When Apple CEO Tim Cook appeared before a panel of Senators Tuesday, much of the questioning centered around why so much of the company’s money sits untaxed overseas. Cook defended the practice, saying his company doesn’t “depend on gimmicks” to lower its tax rate. But a report released earlier this year found that Apple has saved billions using another form of creative accounting.
Apple is one of a number of companies that saved billions of dollars by taking advantage of the “excess stock options” tax break, the left-leaning Citizens for Tax Justice found last month. The legal tax loophole allows corporations to deduct compensation that they dole out to executives in the form of stock options as an expense, the same way they would deduct cash compensation. Stock options, unlike cash compensation, however, don't hurt a company’s bottom line.
“The only meaningful costs associated with this are that the more stock you issue, the more it dilutes the value of the stock that's already held by shareholders,” Matthew Gardner the executive director of the Institute on Taxation and Economic Policy told The Huffington Post last month.
Apple took home $3.2 billion between 2010 and 2012 thanks to this tax break -- the most of any company, the report found. But it’s not the only company taking advantage of the loophole. Activists have criticized Facebook over its use of the executive stock option tax break in recent months after the social networking giant used it to wipe out its entire tax liability in 2012.
Though using the tax break has been rather common practice among technology companies, which tend to issue a higher percentage of their compensation in stock options, it’s becoming more common and lawmakers are slowly starting to take notice, Gardner said.

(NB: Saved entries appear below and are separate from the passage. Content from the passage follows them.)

(** The pump towards UDP forwards exactly the payloads of the acceptable datagrams it
    received, each once and in order; an unacceptable datagram is dropped and
    counted without ending the pump; the pump ends at the first receive error,
    write error or short write, with that error, and no later datagram is sent. *)
Theorem pumpH3ToUDP_forwards events s :
  let '(s', r) := pumpH3ToUDP events s in
  exists k, k <= length events /\
    udpWritten s' = udpWritten s ++ omap event_payload (take k events) /\
    h3Sent s' = h3Sent s /\
    uint64 (malformedContext (counters s')) =
      uint64 (malformedContext (counters s) + rejected (take k events)) /\
    h3_end events k r.
Proof.
  revert s. induction events as [|e rest IH]; intros s; cbn [pumpH3ToUDP].
  { exists 0. cbn. rewrite app_nil_r, Z.add_0_r. auto. }
  destruct (ev_recv e) as [d|err] eqn:Er.
  - destruct (accepted d) as [payload|] eqn:Ea.
    + assert (Hp : event_payload e = Some payload) by (unfold event_payload; by rewrite Er).
      assert (Hrej : event_rejected e = false) by (unfold event_rejected; by rewrite Er, Ea).
      set (s1 := MkPump _ _ _ (udpWritten s ++ [payload]) _ _).
      destruct (ev_werr e) as [err|] eqn:Ew; [|case_bool_decide as En; cbn [negb]].
      * destruct (countEvent_frame CUdpWrite (go "udp_write_error") (length payload) s1) as (-> & -> & _ & _ & ->).
        exists 1. cbn [take]. csimpl. rewrite Hp, rejected_cons, Hrej. unfold h3_end. cbn. rewrite Z.add_0_r.
        eauto 15 with lia.
      * specialize (IH (notifyConnectUDPActivity s1)). destruct (pumpH3ToUDP rest _) as [s' r].
        destruct IH as (k & Hk & Hw & Hh & Hm & Hr). exists (S k). cbn [take length]. csimpl.
        rewrite Hp, rejected_cons, Hrej, Hw, Hh, Hm. cbn [udpWritten s1 notifyConnectUDPActivity h3Sent counters].
        rewrite <- app_assoc. split; [lia|]. do 3 (split; [done|]).
        by apply h3_end_cons.
      * destruct (countEvent_frame CUdpWrite (go "udp_short_write") (length payload) s1) as (-> & -> & _ & _ & ->).
        exists 1. cbn [take]. csimpl. rewrite Hp, rejected_cons, Hrej. unfold h3_end. cbn. rewrite Z.add_0_r.
        eauto 15 with lia.
    + assert (Hp : event_payload e = None) by (unfold event_payload; by rewrite Er).
      assert (Hrej : event_rejected e = true) by (unfold event_rejected; by rewrite Er, Ea).
      destruct (countEvent_frame CMalformed (go "malformed_context") (length d) s) as (Hf1 & Hf2 & _ & _ & Hf3).
      set (s1 := countEvent _ _ _ s) in *. specialize (IH s1). destruct (pumpH3ToUDP rest s1) as [s' r].
      destruct IH as (k & Hk & Hw & Hh & Hm & Hr). exists (S k). cbn [take length]. csimpl.
      rewrite Hp, rejected_cons, Hrej, Hw, Hh, Hm, Hf1, Hf2, Hf3. cbn [set_counter malformedContext get_counter].
      split; [lia|]. split; [done|]. split; [done|]. split; [rewrite uint64_add; f_equal; lia|].
      by apply h3_end_cons.
  - destruct (countEvent_frame CH3Read (go "h3_read_error") 0 s) as (-> & -> & _ & _ & ->).
    exists 1. cbn [take]. csimpl. unfold event_payload at 1. rewrite Er, rejected_cons.
    unfold event_rejected. rewrite Er. unfold h3_end. cbn. rewrite app_nil_r, Z.add_0_r.
    eauto 15 with lia.
Qed.

Definition read_payload (e : udpEvent) : option (list byte) :=
  match ev_read e with Ok b => Some b | Err _ => None end.

Definition udp_end (events : list udpEvent) (k : nat) (r : option error) : Prop :=
  match r with
  | None => k = length events
  | Some err => exists e, events !! pred k = Some e /\ 0 < k /\
      (ev_read e = Err err \/
       is_Some (read_payload e) /\
         (ev_serr e = Some err /\ is_too_large err = false \/ ev_serr e = None /\ ev_cause e = Some err))
  end.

Sen. Carl Levin (D-Mich.), who asked most of the hard-hitting questions during the Apple hearing, introduced legislation last year that would put a cap on the amount of executive stock options companies could deduct from their tax bill, but it wouldn’t get rid of the tax break entirely.
To be fair, the Senate panel's hearing on Apple and the company’s responses largely focused on Apple’s offshore holdings because the practice of leaving profits overseas and subject to low taxes is “probably the biggest issue that ought to be addressed,” CTJ’s director Bob McIntyre told HuffPost. Indeed, companies are stashing a record $1.9 trillion offshore.
“Of course there’s other things companies do,” McIntyre said.